La monographie de Jean Narboni déploie les beautés d''En présence d’un clown' avec l'acuité d'un regard qui minore pourtant la part dérangeante du film.
Description d’un "texte introuvable", à l’impureté constitutive
En présence d’un clown n’est jamais sorti en salle et n’est passé que deux fois à la télévision. Si le film n’a pas été à proprement parler pour Jean Narboni le "texte introuvable" qu’évoquait Raymond Bellour lorsque l’analyse filmique ne pouvait s’appuyer sur les VHS et autre DVD, il n’en reste pas moins que peu de spectateurs ont eu la chance de le voir : le compte-rendu qu’en donne le livre est à ce titre bienvenu ; il donne une idée claire de l’œuvre pour ceux qui l’ont ratée et permet de faire émerger les souvenirs d’une vision unique, appuyés sur les très nombreuses images du film reproduites en couleurs. C’est une description qui suit le fil du film, à la fois humble et précise dans ses notations, sans jargon aucun, soulignant ici la configuration de la mise en scène, là tel mouvement de caméra. La progression de la monographie est donc organisée de manière chronologique mais aussi thématique, de "Schubert sombre" à "La joie" en passant par "Le temps retrouvé".
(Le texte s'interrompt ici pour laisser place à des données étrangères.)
(** Who has what: one thread has the spinlock while its flag is set, one thread
    has the lock while [locked] is set. *)
Record owners (f l : bool) (p : nat -> pc) : Prop := mk_owners {
  own_spin : forall t u, spinning (p t) = true -> spinning (p u) = true -> t = u;
  own_flag : forall t, spinning (p t) = true -> f = true;
  own_hold : forall t u, holding (p t) = true -> holding (p u) = true -> t = u;
  own_locked : forall t, holding (p t) = true -> l = true;
  own_set : forall t, p t = Acq_set -> l = false;
  own_free : l = true -> exists t, holding (p t) = true
}.

(** The wait queue holds exactly the sleeping threads. *)
Record sleepers (q : list nat) (p : nat -> pc) : Prop := mk_sleepers {
  sl_queue : forall t, t ∈ q <-> p t = Acq_blocked;
  sl_nodup : NoDup q;
  sl_wake : forall t, p t = Rel_wake -> q <> []
}.

Definition inv (c : config) : Prop :=
  owners (c_flag c) (c_locked c) (c_pc c) /\ sleepers (c_queue c) (c_pc c).

Lemma goto_eq t p f : goto t p f t = p.
Proof. unfold goto. by rewrite decide_True. Qed.

Lemma goto_ne t u p f : u <> t -> goto t p f u = f u.
Proof. intros. unfold goto. by rewrite decide_False. Qed.

(** Case analysis on whether a thread is the one that moved. *)
Ltac by_thread :=
  repeat match goal with
  | H : context [goto ?t _ _ ?u] |- _ =>
      destruct (decide (u = t)); [subst u; rewrite goto_eq in H|rewrite goto_ne in H by done]
  | |- context [goto ?t _ _ ?u] =>
      destruct (decide (u = t)); [subst u; rewrite goto_eq|rewrite goto_ne by done]
  end.

(** A move of one thread from [a] to [b] that changes the flag from [f] to [f']
    and [locked] from [l] to [l']: the conditions are about these six values
    only. *)
Definition move_ok (f f' l l' : bool) (a b : pc) : bool :=
  (negb (spinning b) || f' && (spinning a || negb f))
  && (f' || negb f || spinning a)
  && (negb (holding b) || l' && (holding a || negb l))
  && (l' || negb l || holding a)
  && (negb (bool_decide (b = Acq_set)) || negb l')
  && (negb l' || l || spinning a)
  && (negb l' || holding b || l && negb (holding a)).

Lemma owners_move f f' l l' a b t p :
  owners f l p -> p t = a -> move_ok f f' l l' a b = true -> owners f' l' (goto t b p).
Proof.
  intros [O1 O2 O3 O4 O5 O6] Ea Hok. subst a. unfold move_ok in Hok.
  repeat rewrite ?andb_true_iff, ?orb_true_iff, ?negb_true_iff in Hok.
  destruct Hok as [[[[[[C1 C2] C3] C4] C5] C6] C7].
  assert (S0 : forall u, u <> t -> spinning (p u) = true -> spinning (p t) = true -> False) by eauto.
  assert (H0 : forall u, u <> t -> holding (p u) = true -> holding (p t) = true -> False) by eauto.
  constructor.
  - intros u w. by_thread; intros; try done; [| |by apply O1];
      exfalso; destruct C1 as [?|[? [?|?]]]; try congruence; eauto;
      match goal with H : spinning (p ?x) = true |- _ => pose proof (O2 x H); congruence end.
  - intros u. by_thread; intros Hs; [destruct C1 as [?|[? _]]; congruence|].
    pose proof (O2 _ Hs). destruct C2 as [[?|?]|?]; [done|congruence|]. by destruct (S0 u).
  - intros u w. by_thread; intros; try done; [| |by apply O3];
      exfalso; destruct C3 as [?|[? [?|?]]]; try congruence; eauto;
      match goal with H : holding (p ?x) = true |- _ => pose proof (O4 x H); congruence end.
  - intros u. by_thread; intros Hs; [destruct C3 as [?|[? _]]; congruence|].
    pose proof (O4 _ Hs). destruct C4 as [[?|?]|?]; [done|congruence|]. by destruct (H0 u).
  - intros u. by_thread; intros Hs.
    + destruct C5 as [C5|?]; [|done]. by apply bool_decide_eq_false in C5.
    + pose proof (O5 _ Hs). destruct C6 as [[?|?]|?]; [done|congruence|].
      destruct (S0 u); [done|by rewrite Hs|done].
  - intros ->. destruct C7 as [[?|?]|[-> Hn]]; [done| |].
    + exists t. by rewrite goto_eq.
    + destruct (O6 eq_refl) as [u Hu]. exists u. rewrite goto_ne; [done|]. intros ->. congruence.
Qed.

Lemma sleepers_move q b t p :
  sleepers q p -> p t <> Acq_blocked -> b <> Acq_blocked -> (b = Rel_wake -> q <> []) ->
  sleepers q (goto t b p).
Proof.
  intros [Q1 Q2 Q3] Ha Hb Hw. constructor; [|done|].
  - intros u. by_thread; [|done]. rewrite Q1. naive_solver.
  - intros u. by_thread; [done|]. apply Q3.
Qed.

Lemma sleepers_block q t p :
  sleepers q p -> p t = Acq_block -> sleepers (q ++ [t]) (goto t Acq_blocked p).
Proof.
  intros [Q1 Q2 Q3] Ha. constructor.
  - intros u. rewrite elem_of_app, list_elem_of_singleton. by_thread; [naive_solver|].
    rewrite Q1. naive_solver.
  - apply list.NoDup_app. split_and!; [done| |apply NoDup_singleton].
    intros u Hu Hin. apply list_elem_of_singleton in Hin as ->. apply Q1 in Hu. congruence.
  - intros u _. by destruct q.
Qed.

Lemma sleepers_wake u q p t :
  sleepers (u :: q) p -> p t = Rel_wake -> (forall w, p w = Rel_wake -> w = t) ->
  sleepers q (goto t Rel_unspin (goto u Acq_spin p)).
Proof.
  intros [Q1 Q2 Q3] Ht Huniq. apply list.NoDup_cons in Q2 as [Q2 Q2'].
  assert (Hu : p u = Acq_blocked) by (apply Q1; left).
  constructor; [|done|].
  - intros w. by_thread.
    + split; [|done]. intros Hin. assert (p t = Acq_blocked) by (apply Q1; by right). congruence.
    + naive_solver.
    + rewrite <- Q1. rewrite elem_of_cons. naive_solver.
  - intros w. by_thread; try done. intros Hw. by apply Huniq in Hw.
Qed.

Lemma inv_init : inv init.
Proof.
  split; constructor; cbn; try done; [|constructor]. intros t. by rewrite elem_of_nil.
Qed.

Lemma inv_step t c c' : inv c -> lock_step t c = Some c' -> inv c'.
Proof.
  destruct c as [f l q p]. intros [O Q]; cbn in *.
  pose proof (own_flag _ _ _ O t) as Hf. pose proof (own_locked _ _ _ O t) as Hl.
  pose proof (own_set _ _ _ O t) as Hs. pose proof (own_spin _ _ _ O) as Hu.
  destruct (p t) eqn:Et; intros Hstep; cbn in Hf, Hl; simplify_eq.
  all: try (specialize (Hf eq_refl)); try (specialize (Hl eq_refl)); try (specialize (Hs eq_refl)).
  all: try destruct f; try destruct l; try done; simplify_eq.
  all: try (split; cbn; [by eapply owners_move|
    first [by apply sleepers_block | apply sleepers_move; [done|congruence|done|done]]]).
  all: destruct q as [|u q']; simplify_eq.
  all: try (split; cbn; [by eapply owners_move|apply sleepers_move; [done|congruence|done|done]]).
  all: assert (p u = Acq_blocked) by (apply (sl_queue _ _ Q); left).
  all: split; cbn; [|apply sleepers_wake; [done..|]; intros w Hw; apply Hu; [by rewrite Hw|by rewrite Et]].
  all: match goal with |- owners _ ?l _ =>
    apply (owners_move true true l l Rel_wake);
    [by apply (owners_move true true l l Acq_blocked Acq_spin u)
    |rewrite goto_ne by congruence; done|done] end.
Qed.

Lemma reachable_inv c : reachable c -> inv c.
Proof. induction 1; [apply inv_init|by eapply inv_step]. Qed.

(** [C11] Mutual exclusion: whatever the interleaving, at most one thread is
    between [lock_acquire] and [lock_release]; the lock is marked taken while
    there is one and only then; and the wait queue holds exactly the threads
    that sleep on the lock, each once. *)
Theorem lock_mutual_exclusion c (Hreach : reachable c) :
  (forall t u, c_pc c t = Held -> c_pc c u = Held -> t = u)
  /\ (forall t, c_pc c t = Held -> c_locked c = true)
  /\ (c_locked c = true -> exists t, holding (c_pc c t) = true)
  /\ NoDup (c_queue c) /\ (forall t, t ∈ c_queue c <-> c_pc c t = Acq_blocked).
Proof.
  destruct (reachable_inv c Hreach) as [O Q]. split_and!.
  - intros t u Ht Hu. apply (own_hold _ _ _ O); by rewrite ?Ht, ?Hu.
  - intros t Ht. apply (own_locked _ _ _ O t). by rewrite Ht.
  - apply (own_free _ _ _ O).
  - apply (sl_nodup _ _ Q).
  - apply (sl_queue _ _ Q).
Qed.

(** Thread 0 takes the lock; thread 1 finds it taken and is interrupted between
    [spinlock_release] and [block]; thread 0 releases the lock and wakes nobody;
    thread 1 goes to sleep. *)
Definition lost_schedule : list nat :=
  [0; 0; 0; 0; 0; 1; 1; 1; 1; 0; 0; 0; 0; 0; 1]%nat.

(** A wake-up can get lost: [lock_acquire_atomic] gives up the spinlock
    before it blocks, and there is an interleaving after which the lock is free,
    no thread is using it, and yet a thread sleeps on its queue and cannot move. *)
Theorem lock_lost_wakeup :
  exists c, reachable c /\ c_locked c = false /\ c_flag c = false
    /\ c_queue c = [1%nat] /\ (forall t, t <> 1%nat -> c_pc c t = Idle)
    /\ lock_step 1 c = None.
Proof.
  destruct (run lost_schedule init) as [c|] eqn:E; [|by vm_compute in E].
  exists c. split; [by eapply run_reachable, E; constructor|].
  vm_compute in E. injection E as <-. split_and!; try done.
  intros [|[|t]] Ht; [reflexivity|done|reflexivity].
Qed.

End Lock.

Module Barrier.

Inductive pc : Type :=
| Out         (* not in barrier_wait *)
| GapUp       (* in condition_wait of the counting-up branch, before block *)
| WaitUp      (* asleep there *)
| WokenUp     (* woken, about to test the loop condition again *)
| GapDown
| WaitDown
| WokenDown.

#[global] Instance pc_eq_dec : EqDecision pc.
Proof. solve_decision. Defined.

(** The counters of [barrier_t], and for every thread its place and how many
    calls of [barrier_wait] it has begun. *)
Record config : Type := mk_config {
  b_count1 : Z;
  b_count2 : Z;
  b_count_up : Z;
  b_pc : nat -> pc;
  b_calls : nat -> nat
}.

Definition upd {A} (t : nat) (v : A) (f : nat -> A) : nat -> A :=
  fun u => if decide (u = t) then v else f u.

(** [condition_broadcast(&b->all_arrived)] *)
Definition woken (p : pc) : pc :=
  match p with WaitUp => WokenUp | WaitDown => WokenDown | _ => p end.

Definition broadcast (f : nat -> pc) : nat -> pc := fun u => woken (f u).

Section Steps.

(** [b->threads] *)
Context (threads : nat).

(** From the loop test on: [while (b->count1 < b->threads) condition_wait(...)]
    and what follows it, up to the next wait or the return. *)
Definition up_test (t : nat) (c : config) : config :=
  if b_count1 c <? Z.of_nat threads then
    mk_config (b_count1 c) (b_count2 c) (b_count_up c) (upd t GapUp (b_pc c)) (b_calls c)
  else if truth (b_count_up c) then
    mk_config (b_count1 c) (Z.of_nat threads) 0 (upd t Out (broadcast (b_pc c))) (b_calls c)
  else
    mk_config (b_count1 c) (b_count2 c) (b_count_up c) (upd t Out (b_pc c)) (b_calls c).

Definition down_test (t : nat) (c : config) : config :=
  if 0 <? b_count2 c then
    mk_config (b_count1 c) (b_count2 c) (b_count_up c) (upd t GapDown (b_pc c)) (b_calls c)
  else if b_count_up c =? 0 then
    mk_config 0 (b_count2 c) 1 (upd t Out (broadcast (b_pc c))) (b_calls c)
  else
    mk_config (b_count1 c) (b_count2 c) (b_count_up c) (upd t Out (b_pc c)) (b_calls c).

(** The call: [count1++] or [count2--], then the loop. *)
Definition barrier_enter (t : nat) (c : config) : config :=
  let calls := upd t (S (b_calls c t)) (b_calls c) in
  if truth (b_count_up c) then
    up_test t (mk_config (s32 (b_count1 c + 1)) (b_count2 c) (b_count_up c) (b_pc c) calls)
  else
    down_test t (mk_config (b_count1 c) (s32 (b_count2 c - 1)) (b_count_up c) (b_pc c) calls).

(** [block(&b->all_arrived.wait_queue)] *)
Definition go (t : nat) (p : pc) (c : config) : config :=
  mk_config (b_count1 c) (b_count2 c) (b_count_up c) (upd t p (b_pc c)) (b_calls c).

Definition barrier_step (t : nat) (c : config) : option config :=
  match b_pc c t with
  | Out => Some (barrier_enter t c)
  | GapUp => Some (go t WaitUp c)
  | WokenUp => Some (up_test t c)
  | GapDown => Some (go t WaitDown c)
  | WokenDown => Some (down_test t c)
  | WaitUp | WaitDown => None
  end.

(** [BARRIER_INIT] *)
Definition init : config := mk_config 0 0 1 (fun _ => Out) (fun _ => O).

Inductive reachable : config -> Prop :=
| reach_init : reachable init
| reach_step t c c' :
    reachable c -> (t < threads)%nat -> barrier_step t c = Some c' -> reachable c'.

End Steps.

Fixpoint run (threads : nat) (ts : list nat) (c : config) : option config :=
  match ts with
  | [] => Some c
  | t :: ts' =>
      match barrier_step threads t c with Some c' => run threads ts' c' | None => None end
  end.

Lemma rounds_reachable n ts c c' :
  reachable n c -> Forall (fun t => t < n)%nat ts -> run n ts c = Some c' -> reachable n c'.
Proof.
  revert c. induction ts as [|t ts IH]; cbn; intros c Hc Hts H; [by simplify_eq|].
  inversion_clear Hts. destruct (barrier_step n t c) as [c1|] eqn:E; [|done].
  eapply IH; [|done..]. by econstructor.
Qed.

(** Completed calls. *)
Definition returns (c : config) (t : nat) : nat :=
  match b_pc c t with Out => b_calls c t | _ => pred (b_calls c t) end.

(** Counting threads. *)
Fixpoint cnt (P : nat -> bool) (n : nat) : Z :=
  match n with O => 0 | S n' => cnt P n' + (if P n' then 1 else 0) end.

Lemma cnt_ext P Q n : (forall t, (t < n)%nat -> P t = Q t) -> cnt P n = cnt Q n.
Proof. induction n; intros H; [done|]. cbn. rewrite IHn, H by (intros; try apply H; lia). done. Qed.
L’ouvrage se lit d’une traite, porté par un style limpide, sans citations ou très peu. Quelques rapprochements sont faits avec d’autres films de Bergman ou d’autres réalisateurs comme Monteiro, mais l’œuvre n’est jamais écrasée sous le poids d’une culture que l’on devine large et dont ne reste que la quintessence, distillée aux endroits idoines pour éclairer par exemple la fascination de Bergman pour le dernier film (toujours annoncé, toujours repoussé) à la lumière de la difficulté à finir qu’éprouvent les personnages de Beckett, cet autre grand schubertien. Et s’il est vrai que la mort a fixé définitivement Saraband, cette suite des Scènes de la vie conjugale, comme l’ultime du maître, c’est plutôt En présence d’un clown qu’on pourrait à bon droit qualifier de film testament. Film somme, en tout cas, qui remet en jeu une dernière fois toutes les obsessions bergmaniennes, le couple, la mort, le corps, le cinéma et le théâtre – la vie comme un spectacle, "une histoire racontée par un idiot, pleine de bruit et de fureur, et qui ne signifie rien" . Le clown blanc du titre français fait d’ailleurs visuellement écho à la Mort du Septième Sceau, que Bergman traite cette fois avec moins de respect.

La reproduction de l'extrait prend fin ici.